Task details: In the records below, find the line that contains "10 + d) true t" and the line that contains "t => (true, t)", then retype exactly those two lines and every line between them.

-- Records shown follows --

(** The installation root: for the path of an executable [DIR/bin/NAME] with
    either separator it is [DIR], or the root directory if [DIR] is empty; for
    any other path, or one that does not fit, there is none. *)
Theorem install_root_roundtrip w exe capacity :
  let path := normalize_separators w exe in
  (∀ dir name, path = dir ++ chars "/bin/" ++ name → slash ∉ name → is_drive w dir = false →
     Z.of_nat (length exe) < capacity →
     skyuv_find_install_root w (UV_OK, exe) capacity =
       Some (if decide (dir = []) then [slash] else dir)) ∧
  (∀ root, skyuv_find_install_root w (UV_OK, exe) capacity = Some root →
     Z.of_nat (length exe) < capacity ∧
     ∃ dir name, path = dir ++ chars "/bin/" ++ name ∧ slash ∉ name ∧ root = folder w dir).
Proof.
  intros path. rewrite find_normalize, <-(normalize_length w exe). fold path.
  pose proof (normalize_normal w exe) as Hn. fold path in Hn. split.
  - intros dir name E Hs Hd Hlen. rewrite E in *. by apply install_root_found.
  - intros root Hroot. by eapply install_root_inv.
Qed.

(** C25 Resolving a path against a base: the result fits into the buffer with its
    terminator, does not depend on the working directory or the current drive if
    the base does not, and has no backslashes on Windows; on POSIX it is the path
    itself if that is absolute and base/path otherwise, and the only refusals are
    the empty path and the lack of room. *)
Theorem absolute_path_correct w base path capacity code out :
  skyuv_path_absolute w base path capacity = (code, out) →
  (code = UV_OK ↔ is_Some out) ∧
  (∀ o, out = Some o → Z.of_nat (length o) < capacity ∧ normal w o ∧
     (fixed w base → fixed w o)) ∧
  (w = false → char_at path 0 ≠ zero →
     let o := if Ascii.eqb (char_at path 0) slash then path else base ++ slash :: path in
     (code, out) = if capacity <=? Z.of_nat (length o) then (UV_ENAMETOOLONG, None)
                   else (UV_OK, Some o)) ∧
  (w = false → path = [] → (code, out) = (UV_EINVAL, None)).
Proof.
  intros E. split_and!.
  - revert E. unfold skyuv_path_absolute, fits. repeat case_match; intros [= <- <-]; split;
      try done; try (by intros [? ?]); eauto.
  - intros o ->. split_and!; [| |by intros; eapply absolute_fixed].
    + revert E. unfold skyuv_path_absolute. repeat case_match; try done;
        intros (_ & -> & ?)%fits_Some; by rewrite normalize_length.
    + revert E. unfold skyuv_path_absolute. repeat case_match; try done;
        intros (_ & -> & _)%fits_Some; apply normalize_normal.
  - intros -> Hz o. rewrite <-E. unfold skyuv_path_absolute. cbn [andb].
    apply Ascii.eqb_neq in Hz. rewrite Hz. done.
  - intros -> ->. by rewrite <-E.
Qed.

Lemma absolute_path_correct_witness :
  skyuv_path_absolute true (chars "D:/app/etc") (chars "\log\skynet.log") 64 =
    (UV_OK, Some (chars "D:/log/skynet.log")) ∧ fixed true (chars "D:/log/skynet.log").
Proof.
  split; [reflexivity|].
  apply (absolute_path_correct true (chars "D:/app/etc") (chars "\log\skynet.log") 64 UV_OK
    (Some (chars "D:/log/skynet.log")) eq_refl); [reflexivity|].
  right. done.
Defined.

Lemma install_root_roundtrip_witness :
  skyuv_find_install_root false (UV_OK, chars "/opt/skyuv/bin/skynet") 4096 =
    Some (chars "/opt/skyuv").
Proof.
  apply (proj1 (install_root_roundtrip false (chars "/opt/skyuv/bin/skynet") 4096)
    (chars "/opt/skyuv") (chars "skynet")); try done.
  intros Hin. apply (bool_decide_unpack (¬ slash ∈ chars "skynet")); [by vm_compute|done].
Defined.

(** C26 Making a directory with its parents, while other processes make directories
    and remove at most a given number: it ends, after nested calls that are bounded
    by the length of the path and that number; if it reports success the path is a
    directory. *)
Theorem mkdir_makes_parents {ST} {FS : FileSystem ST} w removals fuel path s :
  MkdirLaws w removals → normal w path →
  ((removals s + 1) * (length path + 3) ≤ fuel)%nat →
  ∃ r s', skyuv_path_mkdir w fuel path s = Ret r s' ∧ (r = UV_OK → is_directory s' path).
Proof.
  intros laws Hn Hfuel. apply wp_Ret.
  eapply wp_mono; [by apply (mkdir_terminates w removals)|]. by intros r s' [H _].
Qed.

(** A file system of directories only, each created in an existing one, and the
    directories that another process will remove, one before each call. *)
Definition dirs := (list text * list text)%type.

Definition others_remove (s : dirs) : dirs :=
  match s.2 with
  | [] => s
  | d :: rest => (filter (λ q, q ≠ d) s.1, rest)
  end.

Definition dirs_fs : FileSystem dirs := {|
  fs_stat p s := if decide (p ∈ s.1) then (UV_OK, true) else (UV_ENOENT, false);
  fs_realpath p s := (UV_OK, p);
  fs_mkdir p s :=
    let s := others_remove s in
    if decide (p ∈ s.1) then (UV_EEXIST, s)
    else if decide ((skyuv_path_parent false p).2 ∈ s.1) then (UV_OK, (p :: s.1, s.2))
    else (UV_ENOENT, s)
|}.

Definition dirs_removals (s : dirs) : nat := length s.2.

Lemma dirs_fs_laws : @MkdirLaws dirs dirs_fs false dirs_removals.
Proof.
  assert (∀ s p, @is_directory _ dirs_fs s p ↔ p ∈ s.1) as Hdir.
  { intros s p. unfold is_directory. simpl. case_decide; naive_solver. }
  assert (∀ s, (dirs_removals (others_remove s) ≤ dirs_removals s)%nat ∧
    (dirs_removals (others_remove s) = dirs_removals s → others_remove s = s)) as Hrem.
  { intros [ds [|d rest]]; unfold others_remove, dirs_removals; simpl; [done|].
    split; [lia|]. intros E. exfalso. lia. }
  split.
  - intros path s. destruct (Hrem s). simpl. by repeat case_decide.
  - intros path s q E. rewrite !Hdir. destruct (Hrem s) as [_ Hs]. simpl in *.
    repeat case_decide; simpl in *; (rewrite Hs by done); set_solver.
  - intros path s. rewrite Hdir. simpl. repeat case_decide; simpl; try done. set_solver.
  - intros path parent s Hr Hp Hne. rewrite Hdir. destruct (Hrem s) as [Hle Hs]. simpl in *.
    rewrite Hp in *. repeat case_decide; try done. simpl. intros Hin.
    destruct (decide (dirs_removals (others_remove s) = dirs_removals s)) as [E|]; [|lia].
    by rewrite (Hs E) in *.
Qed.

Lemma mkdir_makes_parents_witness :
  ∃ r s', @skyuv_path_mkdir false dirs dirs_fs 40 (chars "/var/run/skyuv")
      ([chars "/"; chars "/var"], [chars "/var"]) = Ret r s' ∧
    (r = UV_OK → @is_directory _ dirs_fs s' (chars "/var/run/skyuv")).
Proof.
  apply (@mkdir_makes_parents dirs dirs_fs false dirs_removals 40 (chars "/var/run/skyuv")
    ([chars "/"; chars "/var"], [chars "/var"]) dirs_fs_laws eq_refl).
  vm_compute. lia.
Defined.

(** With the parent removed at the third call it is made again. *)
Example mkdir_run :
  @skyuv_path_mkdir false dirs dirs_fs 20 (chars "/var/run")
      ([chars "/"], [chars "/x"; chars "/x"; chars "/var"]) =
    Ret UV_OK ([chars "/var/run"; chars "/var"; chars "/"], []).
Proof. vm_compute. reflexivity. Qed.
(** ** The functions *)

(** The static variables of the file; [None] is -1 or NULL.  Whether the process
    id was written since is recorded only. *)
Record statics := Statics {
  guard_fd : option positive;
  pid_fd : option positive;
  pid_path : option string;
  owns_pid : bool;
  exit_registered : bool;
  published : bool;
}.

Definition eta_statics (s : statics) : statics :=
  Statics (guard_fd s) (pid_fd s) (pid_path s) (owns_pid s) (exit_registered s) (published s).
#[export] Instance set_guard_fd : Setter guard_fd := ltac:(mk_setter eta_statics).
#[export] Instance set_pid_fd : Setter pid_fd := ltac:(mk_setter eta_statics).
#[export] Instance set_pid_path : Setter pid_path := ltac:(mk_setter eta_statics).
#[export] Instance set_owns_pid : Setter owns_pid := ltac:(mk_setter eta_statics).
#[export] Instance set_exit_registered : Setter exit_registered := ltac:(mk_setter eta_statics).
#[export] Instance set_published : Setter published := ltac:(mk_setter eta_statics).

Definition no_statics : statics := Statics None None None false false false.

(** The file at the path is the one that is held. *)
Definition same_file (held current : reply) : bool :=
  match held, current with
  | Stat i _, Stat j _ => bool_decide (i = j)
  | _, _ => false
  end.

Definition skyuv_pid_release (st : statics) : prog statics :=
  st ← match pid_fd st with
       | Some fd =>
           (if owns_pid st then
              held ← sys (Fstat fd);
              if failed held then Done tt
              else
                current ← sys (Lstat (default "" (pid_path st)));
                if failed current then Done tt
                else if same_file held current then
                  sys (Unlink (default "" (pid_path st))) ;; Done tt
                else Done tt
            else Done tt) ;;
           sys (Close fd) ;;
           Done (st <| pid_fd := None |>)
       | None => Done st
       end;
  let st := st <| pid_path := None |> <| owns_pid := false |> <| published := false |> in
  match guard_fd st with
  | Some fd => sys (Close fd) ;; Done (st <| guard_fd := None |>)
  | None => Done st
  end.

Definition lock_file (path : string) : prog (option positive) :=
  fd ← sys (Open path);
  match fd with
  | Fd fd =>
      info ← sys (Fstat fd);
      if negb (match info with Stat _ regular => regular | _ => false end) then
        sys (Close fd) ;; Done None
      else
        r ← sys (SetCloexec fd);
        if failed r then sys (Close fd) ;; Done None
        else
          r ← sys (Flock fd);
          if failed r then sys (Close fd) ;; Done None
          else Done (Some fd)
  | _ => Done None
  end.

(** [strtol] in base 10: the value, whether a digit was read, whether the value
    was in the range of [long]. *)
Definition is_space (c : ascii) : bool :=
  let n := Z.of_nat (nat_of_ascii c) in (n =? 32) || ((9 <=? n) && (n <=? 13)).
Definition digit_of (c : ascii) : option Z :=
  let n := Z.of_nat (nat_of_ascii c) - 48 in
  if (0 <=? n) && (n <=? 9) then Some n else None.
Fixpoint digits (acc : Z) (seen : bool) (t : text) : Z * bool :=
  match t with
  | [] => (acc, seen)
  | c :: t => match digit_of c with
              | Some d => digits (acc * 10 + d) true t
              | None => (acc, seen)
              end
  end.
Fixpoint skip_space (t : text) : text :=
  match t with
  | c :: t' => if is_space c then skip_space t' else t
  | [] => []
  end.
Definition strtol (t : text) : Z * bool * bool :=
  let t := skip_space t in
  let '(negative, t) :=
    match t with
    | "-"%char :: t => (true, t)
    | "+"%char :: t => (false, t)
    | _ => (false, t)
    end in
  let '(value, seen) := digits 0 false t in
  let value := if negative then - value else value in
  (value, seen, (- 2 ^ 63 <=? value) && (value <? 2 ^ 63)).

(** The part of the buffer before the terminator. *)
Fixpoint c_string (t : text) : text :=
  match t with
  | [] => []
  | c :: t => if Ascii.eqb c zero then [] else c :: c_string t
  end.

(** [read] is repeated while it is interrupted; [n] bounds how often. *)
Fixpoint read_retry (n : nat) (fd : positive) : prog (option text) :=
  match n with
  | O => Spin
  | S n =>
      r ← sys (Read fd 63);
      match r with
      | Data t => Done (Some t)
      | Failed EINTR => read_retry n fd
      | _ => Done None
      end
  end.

-- Records shown concluded --

Result of this task:
              | Some d => digits (acc * 10 + d) true t
              | None => (acc, seen)
              end
  end.
Fixpoint skip_space (t : text) : text :=
  match t with
  | c :: t' => if is_space c then skip_space t' else t
  | [] => []
  end.
Definition strtol (t : text) : Z * bool * bool :=
  let t := skip_space t in
  let '(negative, t) :=
    match t with
    | "-"%char :: t => (true, t)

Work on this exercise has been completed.